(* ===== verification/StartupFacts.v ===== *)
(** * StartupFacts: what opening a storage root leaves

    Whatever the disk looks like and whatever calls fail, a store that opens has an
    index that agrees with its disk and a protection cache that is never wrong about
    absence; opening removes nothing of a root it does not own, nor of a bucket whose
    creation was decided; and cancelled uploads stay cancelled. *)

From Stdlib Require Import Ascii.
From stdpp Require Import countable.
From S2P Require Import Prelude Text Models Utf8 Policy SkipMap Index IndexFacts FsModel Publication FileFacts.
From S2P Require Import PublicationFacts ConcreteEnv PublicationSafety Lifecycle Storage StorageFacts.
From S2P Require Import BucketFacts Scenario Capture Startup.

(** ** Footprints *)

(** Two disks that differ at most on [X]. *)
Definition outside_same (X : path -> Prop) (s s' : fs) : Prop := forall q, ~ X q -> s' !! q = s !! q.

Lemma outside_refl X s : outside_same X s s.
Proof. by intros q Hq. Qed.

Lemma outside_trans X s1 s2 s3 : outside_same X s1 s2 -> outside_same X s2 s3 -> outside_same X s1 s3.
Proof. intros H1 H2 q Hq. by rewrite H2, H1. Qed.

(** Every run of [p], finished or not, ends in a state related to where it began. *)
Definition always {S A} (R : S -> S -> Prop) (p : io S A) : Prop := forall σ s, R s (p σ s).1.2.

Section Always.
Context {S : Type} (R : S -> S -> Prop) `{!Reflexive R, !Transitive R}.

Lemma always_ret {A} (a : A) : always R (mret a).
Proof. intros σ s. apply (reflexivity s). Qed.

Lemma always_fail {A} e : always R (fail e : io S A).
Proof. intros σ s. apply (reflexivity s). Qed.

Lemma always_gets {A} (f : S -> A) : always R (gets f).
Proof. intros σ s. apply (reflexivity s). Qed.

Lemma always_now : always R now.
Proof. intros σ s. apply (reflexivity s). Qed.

----

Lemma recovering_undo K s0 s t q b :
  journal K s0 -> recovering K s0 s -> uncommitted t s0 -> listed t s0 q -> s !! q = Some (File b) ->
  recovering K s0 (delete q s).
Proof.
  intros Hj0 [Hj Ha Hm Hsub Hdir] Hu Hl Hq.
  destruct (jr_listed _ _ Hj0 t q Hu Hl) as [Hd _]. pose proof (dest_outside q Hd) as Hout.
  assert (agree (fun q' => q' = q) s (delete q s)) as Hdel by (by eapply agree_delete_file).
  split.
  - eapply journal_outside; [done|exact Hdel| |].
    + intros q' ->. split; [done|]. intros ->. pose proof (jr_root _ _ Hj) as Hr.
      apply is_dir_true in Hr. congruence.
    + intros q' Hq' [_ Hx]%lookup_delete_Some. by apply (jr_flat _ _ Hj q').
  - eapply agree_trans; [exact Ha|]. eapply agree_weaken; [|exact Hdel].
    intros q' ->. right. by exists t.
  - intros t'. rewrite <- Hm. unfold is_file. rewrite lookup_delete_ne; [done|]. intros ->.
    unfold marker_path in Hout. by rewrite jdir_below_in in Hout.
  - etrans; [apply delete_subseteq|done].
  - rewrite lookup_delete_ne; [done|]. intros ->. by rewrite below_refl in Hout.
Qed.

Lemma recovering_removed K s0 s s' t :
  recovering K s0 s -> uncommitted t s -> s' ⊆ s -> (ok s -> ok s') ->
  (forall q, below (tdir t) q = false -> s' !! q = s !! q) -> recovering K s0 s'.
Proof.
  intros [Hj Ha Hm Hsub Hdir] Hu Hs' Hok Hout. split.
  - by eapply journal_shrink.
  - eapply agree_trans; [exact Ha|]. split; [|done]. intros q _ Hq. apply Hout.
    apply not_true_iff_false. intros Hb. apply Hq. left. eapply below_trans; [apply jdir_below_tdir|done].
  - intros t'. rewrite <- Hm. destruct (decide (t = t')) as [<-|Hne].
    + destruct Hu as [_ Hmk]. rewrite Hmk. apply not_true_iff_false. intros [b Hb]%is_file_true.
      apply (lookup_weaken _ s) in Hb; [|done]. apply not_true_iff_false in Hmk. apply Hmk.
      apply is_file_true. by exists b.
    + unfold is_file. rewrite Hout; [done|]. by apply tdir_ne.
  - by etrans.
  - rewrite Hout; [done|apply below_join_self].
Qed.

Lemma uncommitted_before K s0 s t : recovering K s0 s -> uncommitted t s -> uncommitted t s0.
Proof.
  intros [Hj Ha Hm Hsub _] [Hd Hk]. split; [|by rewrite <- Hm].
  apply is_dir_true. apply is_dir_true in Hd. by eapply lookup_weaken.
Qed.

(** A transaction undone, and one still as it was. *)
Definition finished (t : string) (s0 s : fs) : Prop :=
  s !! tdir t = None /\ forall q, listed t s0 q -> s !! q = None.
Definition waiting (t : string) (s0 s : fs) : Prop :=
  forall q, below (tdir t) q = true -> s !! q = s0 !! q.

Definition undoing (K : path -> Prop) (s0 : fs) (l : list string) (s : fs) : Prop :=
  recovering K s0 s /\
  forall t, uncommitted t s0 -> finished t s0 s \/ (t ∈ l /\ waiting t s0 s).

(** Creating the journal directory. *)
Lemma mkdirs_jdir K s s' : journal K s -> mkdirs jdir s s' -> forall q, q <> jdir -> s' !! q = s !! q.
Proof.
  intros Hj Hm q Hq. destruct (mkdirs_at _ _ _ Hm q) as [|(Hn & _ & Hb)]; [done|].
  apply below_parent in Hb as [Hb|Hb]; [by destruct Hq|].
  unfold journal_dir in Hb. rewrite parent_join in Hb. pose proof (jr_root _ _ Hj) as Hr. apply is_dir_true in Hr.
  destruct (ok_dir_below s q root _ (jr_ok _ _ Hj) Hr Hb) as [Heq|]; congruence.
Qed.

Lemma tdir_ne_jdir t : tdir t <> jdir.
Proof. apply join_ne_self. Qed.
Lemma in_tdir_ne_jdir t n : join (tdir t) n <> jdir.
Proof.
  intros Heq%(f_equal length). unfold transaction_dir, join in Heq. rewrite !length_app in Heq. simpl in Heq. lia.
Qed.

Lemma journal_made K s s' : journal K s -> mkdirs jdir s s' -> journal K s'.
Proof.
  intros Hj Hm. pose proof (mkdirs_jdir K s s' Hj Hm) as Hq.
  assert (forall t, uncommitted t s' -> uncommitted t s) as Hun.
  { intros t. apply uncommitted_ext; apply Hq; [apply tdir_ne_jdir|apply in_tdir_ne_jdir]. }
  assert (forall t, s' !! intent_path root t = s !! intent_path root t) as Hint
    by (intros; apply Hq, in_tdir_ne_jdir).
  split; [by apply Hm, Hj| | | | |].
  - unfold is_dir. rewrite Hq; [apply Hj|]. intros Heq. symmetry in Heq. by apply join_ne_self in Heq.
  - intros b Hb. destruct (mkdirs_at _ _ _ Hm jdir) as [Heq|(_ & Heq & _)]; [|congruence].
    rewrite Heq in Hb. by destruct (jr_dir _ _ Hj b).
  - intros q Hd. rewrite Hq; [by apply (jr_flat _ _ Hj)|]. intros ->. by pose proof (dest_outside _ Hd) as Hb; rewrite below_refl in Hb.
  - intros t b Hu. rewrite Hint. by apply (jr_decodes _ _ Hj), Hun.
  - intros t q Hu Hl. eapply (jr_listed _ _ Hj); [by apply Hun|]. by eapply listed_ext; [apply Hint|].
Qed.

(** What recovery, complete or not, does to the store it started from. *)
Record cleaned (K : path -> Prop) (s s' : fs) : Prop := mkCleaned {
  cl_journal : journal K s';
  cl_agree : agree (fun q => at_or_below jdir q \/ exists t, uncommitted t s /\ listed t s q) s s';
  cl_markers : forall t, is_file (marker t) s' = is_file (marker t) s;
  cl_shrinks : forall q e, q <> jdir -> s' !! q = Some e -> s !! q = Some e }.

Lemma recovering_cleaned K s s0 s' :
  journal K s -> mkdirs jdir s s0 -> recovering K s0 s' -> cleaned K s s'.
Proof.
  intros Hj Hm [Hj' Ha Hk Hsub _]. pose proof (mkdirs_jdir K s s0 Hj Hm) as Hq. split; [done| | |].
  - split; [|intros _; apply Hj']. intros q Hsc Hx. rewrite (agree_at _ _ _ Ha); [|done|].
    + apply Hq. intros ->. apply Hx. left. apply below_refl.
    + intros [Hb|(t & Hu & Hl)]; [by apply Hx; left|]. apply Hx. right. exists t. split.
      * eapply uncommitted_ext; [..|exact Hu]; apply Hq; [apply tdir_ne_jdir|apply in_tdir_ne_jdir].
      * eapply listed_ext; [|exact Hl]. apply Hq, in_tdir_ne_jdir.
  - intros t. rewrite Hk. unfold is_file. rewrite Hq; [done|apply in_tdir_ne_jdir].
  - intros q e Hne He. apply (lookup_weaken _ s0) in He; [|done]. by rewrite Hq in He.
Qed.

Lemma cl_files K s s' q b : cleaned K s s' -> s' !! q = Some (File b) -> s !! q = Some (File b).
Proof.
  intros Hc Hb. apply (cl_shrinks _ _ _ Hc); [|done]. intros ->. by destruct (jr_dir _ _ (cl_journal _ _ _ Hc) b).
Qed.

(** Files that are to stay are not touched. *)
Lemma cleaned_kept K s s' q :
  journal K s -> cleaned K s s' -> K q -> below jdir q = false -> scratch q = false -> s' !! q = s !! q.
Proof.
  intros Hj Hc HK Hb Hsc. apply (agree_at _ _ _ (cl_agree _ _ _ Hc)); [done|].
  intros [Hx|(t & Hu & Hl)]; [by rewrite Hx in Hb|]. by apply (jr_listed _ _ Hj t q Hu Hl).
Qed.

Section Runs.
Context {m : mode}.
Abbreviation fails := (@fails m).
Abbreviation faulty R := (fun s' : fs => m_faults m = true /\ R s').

----

• ASSIGNMENT: From the data above, reproduce word for word the lines running from the line with "by (intros; apply Hq, in_tdir_ne_jdir)." to the line with "Hu]; apply Hq; [apply tdir_ne_jdir|apply in_tdir_ne_jdir].", ends included.

• RESPONSE TO THE TASK:
    by (intros; apply Hq, in_tdir_ne_jdir).
  split; [by apply Hm, Hj| | | | |].
  - unfold is_dir. rewrite Hq; [apply Hj|]. intros Heq. symmetry in Heq. by apply join_ne_self in Heq.
  - intros b Hb. destruct (mkdirs_at _ _ _ Hm jdir) as [Heq|(_ & Heq & _)]; [|congruence].
    rewrite Heq in Hb. by destruct (jr_dir _ _ Hj b).
  - intros q Hd. rewrite Hq; [by apply (jr_flat _ _ Hj)|]. intros ->. by pose proof (dest_outside _ Hd) as Hb; rewrite below_refl in Hb.
  - intros t b Hu. rewrite Hint. by apply (jr_decodes _ _ Hj), Hun.
  - intros t q Hu Hl. eapply (jr_listed _ _ Hj); [by apply Hun|]. by eapply listed_ext; [apply Hint|].
Qed.

(** What recovery, complete or not, does to the store it started from. *)
Record cleaned (K : path -> Prop) (s s' : fs) : Prop := mkCleaned {
  cl_journal : journal K s';
  cl_agree : agree (fun q => at_or_below jdir q \/ exists t, uncommitted t s /\ listed t s q) s s';
  cl_markers : forall t, is_file (marker t) s' = is_file (marker t) s;
  cl_shrinks : forall q e, q <> jdir -> s' !! q = Some e -> s !! q = Some e }.

Lemma recovering_cleaned K s s0 s' :
  journal K s -> mkdirs jdir s s0 -> recovering K s0 s' -> cleaned K s s'.
Proof.
  intros Hj Hm [Hj' Ha Hk Hsub _]. pose proof (mkdirs_jdir K s s0 Hj Hm) as Hq. split; [done| | |].
  - split; [|intros _; apply Hj']. intros q Hsc Hx. rewrite (agree_at _ _ _ Ha); [|done|].
    + apply Hq. intros ->. apply Hx. left. apply below_refl.
    + intros [Hb|(t & Hu & Hl)]; [by apply Hx; left|]. apply Hx. right. exists t. split.
      * eapply uncommitted_ext; [..|exact Hu]; apply Hq; [apply tdir_ne_jdir|apply in_tdir_ne_jdir].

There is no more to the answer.